With funding from the National Institute of Child Health and Human development, Schroeder is analyzing an array of geographical data, including Environmental Protection Agency information on air pollution, crime statistics from the city of Philadelphia, and data on neighborhood transportation access, green space, supermarket, and fast-food density. Using mapping and spatial analysis, her team hopes to identify population-level health associations.

Brittany Schuler, assistant professor in the School of Social Work, is examining ACEs and obesity at a more individual level. In a multiyear study funded by the National Institute on Minority Health and Health Disparities, Schuler is conducting focus group conversations in the Philadelphia community with parents and caregivers, gathering information about family experiences with adversity when children are very young, before age 3. This will be assessed along with information about the quality of children’s diets and trends in their BMI as they move into mid- and late-childhood (ages 5 to 9).

The research may tease out how traditionally defined forms of adversity (harmful events like maltreatment and exposure to violence) differ from or worsen the effects of situations like deprivation, poverty, or food insecurity. Understanding more about these dimensions can inform future pediatric obesity interventions for those disproportionately exposed to adverse environments, Schuler said.

“We could start plugging into prevention interventions, to sort of nip this in the bud before risks of excess weight and chronic illness set in,” she says.

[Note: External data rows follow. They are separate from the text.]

(* ===== verification/DirectoryMetrics.v ===== *)
(** * Directory lookups under metrics ([directory/ldap/reader.go] with [web/metrics/metrics.go])

    The reader's observer is the registry ([Registry.LDAPObserver]).  A history of
    lookups against any networks leaves counters that say how many lookups ended
    in which outcome, under labels from a fixed set. *)

From S2P Require Import Prelude GoTime GoStrings LdapReader GoHttp Metrics.

Module DirectoryMetrics.
Import Reader_ Metrics.

(** One call of [GetUser]. *)
Record call := {
  cReader : Reader; cContext : bool; cUsername : string; cElapsed : Duration; cNetwork : network
}.

Section lookups.
Variable EscapeFilter : string -> string.

Definition lookup_ (c : call) : list effect * result ldap_error User :=
  GetUser EscapeFilter (cReader c) (cContext c) (cUsername c) (cElapsed c) (cNetwork c).

(** [LDAPObserver]: what the reader tells goes to the registry. *)
Definition LDAPObserver (registry : Registry) (observations : list LookupObservation) : Registry :=
  fold_left ObserveLDAPLookup observations registry.

Definition history (registry : Registry) (calls : list call) : Registry :=
  fold_left (fun registry c => LDAPObserver registry (told (fst (lookup_ c)))) calls registry.
End lookups.

Definition outcomes : list string :=
  [OutcomeSuccess; OutcomeNotFound; OutcomeAmbiguous; OutcomeCanceled; OutcomeTimeout; OutcomeUnavailable;
   OutcomeInvalidInput].
Definition stages : list string := [StageValidation; StageConnect; StageBind; StageSearch; StageResult].

Definition countAt (registry : Registry) (outcome stage : string) : Z :=
  count (default zeroObservation (directory registry !! (outcome, stage))).

(** The lookups counted under an outcome, at any stage. *)
Definition total (registry : Registry) (outcome : string) : Z :=
  foldr (fun stage n => countAt registry outcome stage + n) 0 stages.

(** The lookups that ended so. *)
Definition ended (EscapeFilter : string -> string) (calls : list call) (outcome : string) : Z :=
  Z.of_nat (length (filter (fun c => ReaderProperties.outcomeOf (snd (lookup_ EscapeFilter c)) = outcome) calls)).

End DirectoryMetrics.

Module DirectoryMetricsProperties.
Import Reader_ Metrics DirectoryMetrics.

Lemma outcomeOf_bounded r : ReaderProperties.outcomeOf r ∈ outcomes.
Proof. destruct r as [u|[]]; by apply (bool_decide_eq_true_1 _). Qed.

(** One observation under bounded labels. *)
Lemma observe_counts registry outcome stage elapsed : outcome ∈ outcomes -> stage ∈ stages ->
  let registry' := ObserveLDAPLookup registry {| Outcome := outcome; Stage := stage; LookupDuration := elapsed |} in
  dom (directory registry') = {[ (outcome, stage) ]} ∪ dom (directory registry) /\ data registry' = data registry /\
  forall o st, countAt registry' o st =
    if bool_decide ((o, st) = (outcome, stage)) then wrapU64 (countAt registry o st + 1) else countAt registry o st.
Proof.
  intros Ho Hs registry'. subst registry'. unfold ObserveLDAPLookup, boundedLDAPOutcome, boundedLDAPStage, countAt.
  cbn [Outcome Stage LookupDuration directory data]. rewrite !bool_decide_true by done.
  split; [apply dom_insert_L|]. split; [done|]. intros o st. case_bool_decide as Heq.
  - rewrite Heq, lookup_insert_eq. done.
  - by rewrite lookup_insert_ne by congruence.
Qed.

(** Counting one more lookup changes the total of its outcome only. *)
Lemma total_step registry registry' outcome stage : stage ∈ stages ->
  (forall st, 0 <= countAt registry outcome st < 2 ^ 64 - 1) ->
  (forall o st, countAt registry' o st =
    if bool_decide ((o, st) = (outcome, stage)) then wrapU64 (countAt registry o st + 1) else countAt registry o st) ->
  forall o, total registry' o = total registry o + if bool_decide (o = outcome) then 1 else 0.
Proof.
  intros Hs Hb Hc o. unfold total, stages. cbn [foldr]. rewrite !Hc.
  destruct (decide (o = outcome)) as [->|Ho].
  - rewrite (bool_decide_true (outcome = outcome)) by done.
    assert (Hw : forall st, wrapU64 (countAt registry outcome st + 1) = countAt registry outcome st + 1).
    { intros st. unfold wrapU64. specialize (Hb st). rewrite Z.mod_small; lia. }
    assert (Hpair : forall a b : string, bool_decide ((outcome, a) = (outcome, b)) = bool_decide (a = b)).
    { intros a b. apply bool_decide_ext. naive_solver. }
    rewrite !Hw, !Hpair. unfold stages in Hs.
    repeat (apply elem_of_cons in Hs as [->|Hs];
      [repeat match goal with |- context [bool_decide (?a = ?b)] =>
         let v := eval vm_compute in (bool_decide (a = b)) in change (bool_decide (a = b)) with v end;
       cbn; lia|]). by apply elem_of_nil in Hs.
  - rewrite (bool_decide_false (o = outcome)) by done. rewrite !bool_decide_false by (intros [= ? ?]; done). lia.
Qed.

Section history.
Context (EscapeFilter : string -> string).

(** What a history leaves. *)
Record counted (calls : list call) (registry : Registry) : Prop := {
  co_http : data registry = ∅;
  co_labels label : label ∈ dom (directory registry) -> fst label ∈ outcomes /\ snd label ∈ stages;
  co_range o st : 0 <= countAt registry o st <= Z.of_nat (length calls);
  co_total o : o ∈ outcomes -> total registry o = ended EscapeFilter calls o
}.

Lemma history_counted calls : Forall (fun c => Observer (config (cReader c)) = true) calls ->
  Z.of_nat (length calls) < 2 ^ 64 -> counted calls (history EscapeFilter New calls).
Proof.
  induction calls as [|c calls IH] using rev_ind; intros Hf Hl.
  { split; [done|set_solver|done|]. intros o Ho. unfold outcomes in Ho.
    repeat (apply elem_of_cons in Ho as [->|Ho]; [reflexivity|]). by apply elem_of_nil in Ho. }
  apply Forall_app in Hf as [Hf Hc]. apply Forall_cons in Hc as [Hobs _]. rewrite length_app in Hl. simpl in Hl.
  destruct IH as [H1 H2 H3 H4]; [done|lia|].
  unfold history. rewrite fold_left_app. cbn [fold_left]. fold (history EscapeFilter New calls).
  set (registry := history EscapeFilter New calls) in *.
  destruct (lookup_ EscapeFilter c) as [os res] eqn:HG. pose proof HG as HG'. unfold lookup_ in HG'.
  apply ReaderProperties.GetUser_facts in HG' as [(stage & Hstage & Htold) _]. cbn [fst]. rewrite Htold, Hobs. cbn [fst LDAPObserver fold_left].
  destruct (observe_counts registry (ReaderProperties.outcomeOf res) stage (cElapsed c) (outcomeOf_bounded res) Hstage)
    as (Hdom & Hdata & Hcount).
  set (registry' := ObserveLDAPLookup registry _) in *. split.
  - congruence.
  - intros label. rewrite Hdom, elem_of_union, elem_of_singleton. intros [->|Hin]; [|by apply H2].
    split; [apply outcomeOf_bounded|done].
  - intros o st. rewrite Hcount, length_app. specialize (H3 o st). simpl. case_bool_decide; [|lia].
    unfold wrapU64. rewrite Z.mod_small; lia.
  - intros o Ho. rewrite (total_step registry registry' (ReaderProperties.outcomeOf res) stage Hstage);
      [|intros st; specialize (H3 (ReaderProperties.outcomeOf res) st); lia|done].
    rewrite H4 by done. unfold ended. rewrite filter_app, length_app, filter_cons, filter_nil, HG. cbn [snd].
    destruct (decide (ReaderProperties.outcomeOf res = o)) as [<-|Hne].
    + rewrite bool_decide_true by done. cbn [length]. lia.
    + rewrite bool_decide_false by congruence. cbn [length]. lia.
Qed.

(** C33.  Directory metrics are bounded and truthful: after any history of
    observed lookups, whatever the users asked for and the directory answered, the
    labels are among the seven outcomes and five stages, and for each outcome the
    counters say exactly how many lookups returned it, each lookup counted once;
    the HTTP series are untouched. *)
Theorem lookups_counted (calls : list call) :
  Forall (fun c => Observer (config (cReader c)) = true) calls -> Z.of_nat (length calls) < 2 ^ 64 ->
  let registry := history EscapeFilter New calls in
  data registry = ∅ /\
  (forall label, label ∈ dom (directory registry) -> fst label ∈ outcomes /\ snd label ∈ stages) /\
  (forall outcome, outcome ∈ outcomes -> total registry outcome = ended EscapeFilter calls outcome).
Proof. intros Hf Hl registry. destruct (history_counted calls Hf Hl) as [H1 H2 _ H4]. by split_and!. Qed.
End history.

Definition sampleCalls : list call :=
  [{| cReader := ReaderProperties.sampleReader; cContext := true; cUsername := " alice "; cElapsed := 5;
      cNetwork := ReaderProperties.sampleNetwork |};
   {| cReader := ReaderProperties.sampleReader; cContext := true; cUsername := "bob"; cElapsed := Second;
      cNetwork := ReaderProperties.sampleNetwork |};
   {| cReader := ReaderProperties.sampleReader; cContext := false; cUsername := "eve"; cElapsed := 0;
      cNetwork := ReaderProperties.sampleNetwork |}].

Lemma lookups_counted_witness :
  total (history (fun s => s) New sampleCalls) OutcomeNotFound = 1 /\
  ended (fun s => s) sampleCalls OutcomeNotFound = 1.
Proof.
  destruct (lookups_counted (fun s => s) sampleCalls) as (_ & _ & Ht).
  - repeat constructor.
  - reflexivity.
  - rewrite Ht by (by apply (bool_decide_eq_true_1 _)). split; vm_compute; reflexivity.
Defined.

End DirectoryMetricsProperties.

Helping schools implement a safety net

Translating research into action, such as community programs or evidence-based guidelines for caregivers, is a goal of the CORE research faculty. McLoughlin is launching a project to help public schools serving low-income communities achieve the optimal impact of universal school meal programs, which are designed as a safety net to mitigate food insecurity.

Longitudinal studies have shown that free school meal programs that meet federal requirements for nutrition can be a mitigating factor for obesity, she says. But the programs work better in some schools than others. McLoughlin is working with the nonprofit Urban School Food Alliance to survey school meal administrators across the country, with a plan to create implementation and measurement tools that school systems and researchers can use. She also is partnering with the School District of Philadelphia to focus on implementation solutions for school meals and addressing equity in nutrition security.

“We’re trying to show schools how to make smart decisions, so they can show that universal school meals are actually worth the money. This is about seeing school meals as an investment, not a cost burden,” she says.

Providing these kinds of real-world tools for children, parents and policymakers is more important than ever, Temple’s CORE researchers believe.

“The food environment, as well as our eating behavior, has changed pretty dramatically in the recent decades since obesity has emerged as a major threat to public health,” Fisher says. “One of the realities for parents who are raising children in the current ‘obesogenic’ environment is the need to go out of your way and be quite purposeful in helping children cultivate healthy eating habits. Because the current environment certainly doesn’t encourage it.”